Nick founded NEA in 2010 and has led on all its projects. He has developed NEA’s distinctive brand of research-led consultancy, which combines a strong theoretical approach, rooted in social capital theory and the social model of health, with pragmatic, locally-based solutions that often make surprising connections and inspire clients and partners to see new opportunities. He lectures for a number of universities and regularly contributes to conferences and symposia in the UK and abroad. Although he is happy enough to work away from the sea, he has particular penchant for UK’s coastal towns and is passionate about the role that culture and creativity can play in their regeneration as great places to live, work and visit.
Dr Katy Goldstraw (Staffordshire University)
Dr Katy Goldstraw is passionate about creative and participatory approaches to learning. Katy specialises in participatory arts-based research methods to include and empower the voices of previously unheard communities within her research.
Katy is a senior lecturer in Health and Social Care at Staffordshire University and works in an independent capacity with the APLE Collective, an anti-poverty collective led by people with lived experience. Katy has worked with members of the voluntary and community sector to co-produce a Sustainable Livelihoods Resource Book. This resource book is a toolkit that VCS organisations can use to facilitate an assets based organisational evaluation. She has worked in Higher Education and the Voluntary Sector throughout her career. A fellow of the Higher Education Academy and the Royal Society of Arts; Katy has published extensively on topics including VCS assets, citizens voice, and anti-poverty participatory approaches.
Now a freelance consultant, Liz had spent many years as CEO of Youth Focus NW (formerly the North West Regional Youth Work Unit).

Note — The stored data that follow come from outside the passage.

Definition isBase58 (c : ascii) : bool :=
  let n := nat_of_ascii c in
  ((49 <=? n) && (n <=? 57)                     (* 1-9 *)
   || (65 <=? n) && (n <=? 72)                  (* A-H *)
   || (74 <=? n) && (n <=? 78)                  (* J-N *)
   || (80 <=? n) && (n <=? 90)                  (* P-Z *)
   || (97 <=? n) && (n <=? 107)                 (* a-k *)
   || (109 <=? n) && (n <=? 122))%nat.          (* m-z *)

Definition isHex (c : ascii) : bool :=
  let n := nat_of_ascii c in
  ((97 <=? n) && (n <=? 102)                    (* a-f *)
   || (65 <=? n) && (n <=? 70)                  (* A-F *)
   || (48 <=? n) && (n <=? 57))%nat.            (* 0-9 *)

Definition isValidTokenAddress (n : NetworkType) (address : string) : bool :=
  match n with
  | SOL =>
      (* /^[1-9A-HJ-NP-Za-km-z]{32,44}$/ *)
      forallb isBase58 (list_ascii_of_string address)
      && (32 <=? String.length address)%nat && (String.length address <=? 44)%nat
  | _ =>
      (* /^0x[a-fA-F0-9]{40}$/ *)
      String.prefix "0x" address
      && forallb isHex (list_ascii_of_string (String.substring 2 (String.length address - 2) address))
      && (String.length address =? 42)%nat
  end.

(** The same environment in front of another node. *)
Definition withRpc {W} (env : Env W) (node : Chain.Rpc W) : Env W := {|
  process_env := process_env env;
  privateKeyToAccount := privateKeyToAccount env;
  keypairFromSecretKey := keypairFromSecretKey env;
  fetchPriceFromAPI := fetchPriceFromAPI env;
  rpc := node;
  uniswapClient := uniswapClient env;
  uniswapV3Client := uniswapV3Client env;
  pancakeswapClient := pancakeswapClient env;
  jupiterClient := jupiterClient env;
  numberToString := numberToString env
|}.

(** The same trade with another gas limit. *)
Definition withMaxGasRatio (params : TradeParams) (ratio : Js.number) : TradeParams := {|
  network := network params;
  dex := dex params;
  dexVersion := dexVersion params;
  tokenAddress := tokenAddress params;
  amountUsd := amountUsd params;
  slippageTolerance := slippageTolerance params;
  maxGasRatio := ratio
|}.

Section Service.
Context {W : Type}.
Variable env : Env W.
Variable this : Service.

Definition getPrivateKey (n : NetworkType) : option string :=
  process_env env !! ("PRIVATE_KEY_" ++ networkName n)%string.

Definition isNetworkAvailable (n : NetworkType) : bool :=
  let privateKey := getPrivateKey n in
  match n with
  | SOL => Js.truthyOpt privateKey && bool_decide (is_Some (solanaConnection this))
  | _ => Js.truthyOpt privateKey
         && bool_decide (is_Some (web3Instances this !! networkName n))
  end.

Definition estimateGas (n : NetworkType) (amountUsd : Js.number) :
  M W (Js.number * Js.number) :=
  match n with
  | SOL => ret (1 # 100, (1 # 100) / amountUsd)%Q
  | _ =>
      match web3Instances this !! networkName n with
      | None => ret (0, 0)%Q
      | Some web3 =>
          tryCatch
            (gasPrice <- (emit (GasPriceQuery n) ;;;
                          call (Chain.getGasPrice (rpc env) web3)) ;;
             let estimatedGas := 200000%Z in
             let gasFeeWei := (gasPrice * estimatedGas)%Z in
             let gasFeeNative := Chain.fromWei gasFeeWei in
             nativeTokenPrice <- PriceService.getPrice (fetchPriceFromAPI env) n ;;
             let gasFeeUsd := (Js.parseFloat gasFeeNative * nativeTokenPrice)%Q in
             let gasRatio := (gasFeeUsd / amountUsd)%Q in
             ret (gasFeeUsd, gasRatio))
            (fun _ => ret (0, 0)%Q)
      end
  end.

Definition evmParams (params : TradeParams) (web3 : Web3) (amountNative : Js.number)
           (walletAddress privateKey : string) (nativeTokenPriceUsd : Js.number) :
  EvmSwapParams := {|
    Dex.web3 := web3;
    Dex.network := network params;
    Dex.tokenAddress := tokenAddress params;
    Dex.amountETH := amountNative;
    Dex.slippageTolerance := slippageTolerance params;
    Dex.walletAddress := walletAddress;
    Dex.privateKey := privateKey;
    Dex.nativeTokenPriceUsd := nativeTokenPriceUsd
  |}.

Definition invoke (a : EvmAdapter) (p : EvmSwapParams) : M W TradeResult :=
  emit (InvokeEvm a p) ;;;
  match a with
  | UniswapV2 => uniswapClient env p
  | UniswapV3 => uniswapV3Client env p
  | PancakeSwapV2 => pancakeswapClient env p
  end.

Definition v4Message : string :=
  "Uniswap V4 integration is under development. Please select V2, V3, or auto-detect mode.".

Definition isNoV3Pool (r : TradeResult) : bool :=
  match errorMessage r with
  | Some m => Js.includes m "No Uniswap V3 liquidity pool found"
  | None => false
  end.

(** "Execute trade based on network and DEX": the part of
    [executeEVMTrade] after the gas pre-check. *)
Definition route (params : TradeParams) (p : EvmSwapParams) : M W TradeResult :=
  match network params with
  | BNB => invoke PancakeSwapV2 p
  | BASE | ETH =>
      if bool_decide (dexVersion params = Some "v4") then ret (failure v4Message)
      else if bool_decide (dexVersion params = Some "v2") then invoke UniswapV2 p
      else
        let isAutoMode :=
          negb (Js.truthyOpt (dexVersion params))
          || bool_decide (dexVersion params = Some "auto") in
        v3Result <- invoke UniswapV3 p ;;
        if success v3Result || bool_decide (dexVersion params = Some "v3")
        then ret v3Result
        else if isAutoMode && isNoV3Pool v3Result then invoke UniswapV2 p
        else ret v3Result
  | SOL => invoke PancakeSwapV2 p
  end.

Definition gasTooHigh (params : TradeParams) (gasFeeUsd nativeTokenPriceUsd : Js.number) :
  TradeResult := {|
    success := false;
    txHash := None;
    tokenAmount := None;
    gasFee := Some (Js.toFixed (gasFeeUsd / nativeTokenPriceUsd) 6);
    gasFeeUsd := Some (Js.toFixed gasFeeUsd 2);
    tokenPrice := None;
    slippage := None;
    errorMessage :=
      Some ("Gas fee ($" ++ Js.renderNumeral (Js.toFixed gasFeeUsd 2) ++ ") exceeds "
            ++ Js.renderNumeral (Js.toFixed (maxGasRatio params * 100) 0)
            ++ "% of trade value ($" ++ numberToString env (amountUsd params) ++ ")")%string
  |}.

Definition executeEVMTrade (params : TradeParams) : M W TradeResult :=
  match web3Instances this !! networkName (network params) with
  | None =>
      ret (failure ("Web3 instance not found for " ++ networkName (network params)))
  | Some web3 =>
      tryCatch
        (match getPrivateKey (network params) with
         | Some privateKey =>
             if Js.truthy privateKey then
               walletAddress <- lift (privateKeyToAccount env privateKey) ;;
               nativeTokenPriceUsd <-
                 PriceService.getPrice (fetchPriceFromAPI env) (network params) ;;
               let amountNative := (amountUsd params / nativeTokenPriceUsd)%Q in
               gasEstimate <- estimateGas (network params) (amountUsd params) ;;
               if Js.gtb (snd gasEstimate) (maxGasRatio params) then
                 ret (gasTooHigh params (fst gasEstimate) nativeTokenPriceUsd)
               else
                 route params
                   (evmParams params web3 amountNative walletAddress privateKey
                              nativeTokenPriceUsd)
             else
               ret (failure ("Private key not configured for "
                             ++ networkName (network params)))
         | None =>
             ret (failure ("Private key not configured for "
                           ++ networkName (network params)))
         end)
        (fun error => ret (failure ("EVM trade failed: " ++ Js.message error)))
  end.

Definition executeSolanaTrade (params : TradeParams) : M W TradeResult :=
  match solanaConnection this with
  | None => ret (failure "Solana connection not configured")
  | Some conn =>
      tryCatch
        (match getPrivateKey SOL with
         | Some privateKey =>
             if Js.truthy privateKey then
               walletAddress <- lift (keypairFromSecretKey env privateKey) ;;
               solPriceUsd <- PriceService.getPrice (fetchPriceFromAPI env) SOL ;;
               let amountSOL := (amountUsd params / solPriceUsd)%Q in
               let p := {|
                 connection := conn;
                 tokenMint := tokenAddress params;
                 Dex.amountSOL := amountSOL;
                 slippageBps := Js.floor (Js.mul (slippageTolerance params) 100);
                 j_walletAddress := walletAddress;
                 j_privateKey := privateKey;
                 Dex.solPriceUsd := solPriceUsd
               |} in
               emit (InvokeJupiter p) ;;; jupiterClient env p
             else ret (failure "Solana private key not configured")
         | None => ret (failure "Solana private key not configured")
         end)
        (fun error => ret (failure ("Solana trade failed: " ++ Js.message error)))
  end.

Definition executeTrade (params : TradeParams) : M W TradeResult :=
  tryCatch
    (if negb (isNetworkAvailable (network params)) then
       ret (failure ("Network " ++ networkName (network params)
                     ++ " not configured. Please add RPC_URL_" ++ networkName (network params)
                     ++ " and PRIVATE_KEY_" ++ networkName (network params)
                     ++ " to environment."))
     else if negb (isValidTokenAddress (network params) (tokenAddress params)) then
       ret (failure ("Invalid token address format for "
                     ++ networkName (network params) ++ " network"))
     else
       result <- (match network params with
                  | SOL => executeSolanaTrade params
                  | _ => executeEVMTrade params
                  end) ;;
       ret result)
    (fun error =>
       ret (failure (if Js.truthy (Js.message error) then Js.message error
                     else "Unknown error occurred during trade execution"))).
End Service.

(** The same trade with another [dexVersion]. *)
Definition withDexVersion (params : TradeParams) (version : option string) : TradeParams := {|
  network := network params;
  dex := dex params;
  dexVersion := version;
  tokenAddress := tokenAddress params;
  amountUsd := amountUsd params;
  slippageTolerance := slippageTolerance params;
  maxGasRatio := maxGasRatio params
|}.

End TradingService.

(** ** The service with the adapters of the repository

    [tradingService.ts] imports the four adapter singletons; [wire] puts the
    adapters embedded above in their place. *)

Module Adapters.
Import Dex.

Definition wire {W} (env : TradingService.Env W) (router : RouterV2.Router W)
           (api : Jupiter.Api W) : TradingService.Env W := {|
  TradingService.process_env := TradingService.process_env env;
  TradingService.privateKeyToAccount := TradingService.privateKeyToAccount env;
  TradingService.keypairFromSecretKey := TradingService.keypairFromSecretKey env;
  TradingService.fetchPriceFromAPI := TradingService.fetchPriceFromAPI env;
  TradingService.rpc := TradingService.rpc env;
  TradingService.uniswapClient := UniswapV2.executeSwap (TradingService.rpc env) router;
  TradingService.uniswapV3Client := UniswapV3.executeSwap (TradingService.rpc env);
  TradingService.pancakeswapClient := PancakeSwap.executeSwap (TradingService.rpc env) router;
  TradingService.jupiterClient := Jupiter.executeSwap api;
  TradingService.numberToString := TradingService.numberToString env
|}.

Having worked there since late 2003 she was responsible for the strategic direction and development of the Unit along with the operational management.
Working in a number of youth work organisations over the past 30 years in urban and rural settings and in the statutory and voluntary sectors has given her a broad base of experience. Retaining a passion for youth work and in particular Youth Voice Liz advocates for it at every opportunity. As part of her role Liz develops and maintains strong relationships with local providers and regional and national partners. Liz has worked with a range of cultural and health organisations to both promote good practice of young people’s participation and to develop further the voice and influence of young people on a regional level. She supports Youthforia, the youth led North West Youth Forum and works with the British Youth Council supporting UKYP and other voice intiatives. Liz grew up in Dorset, has lived in Manchester for the last 30 years and chairs two community based youth projects in South Manchester.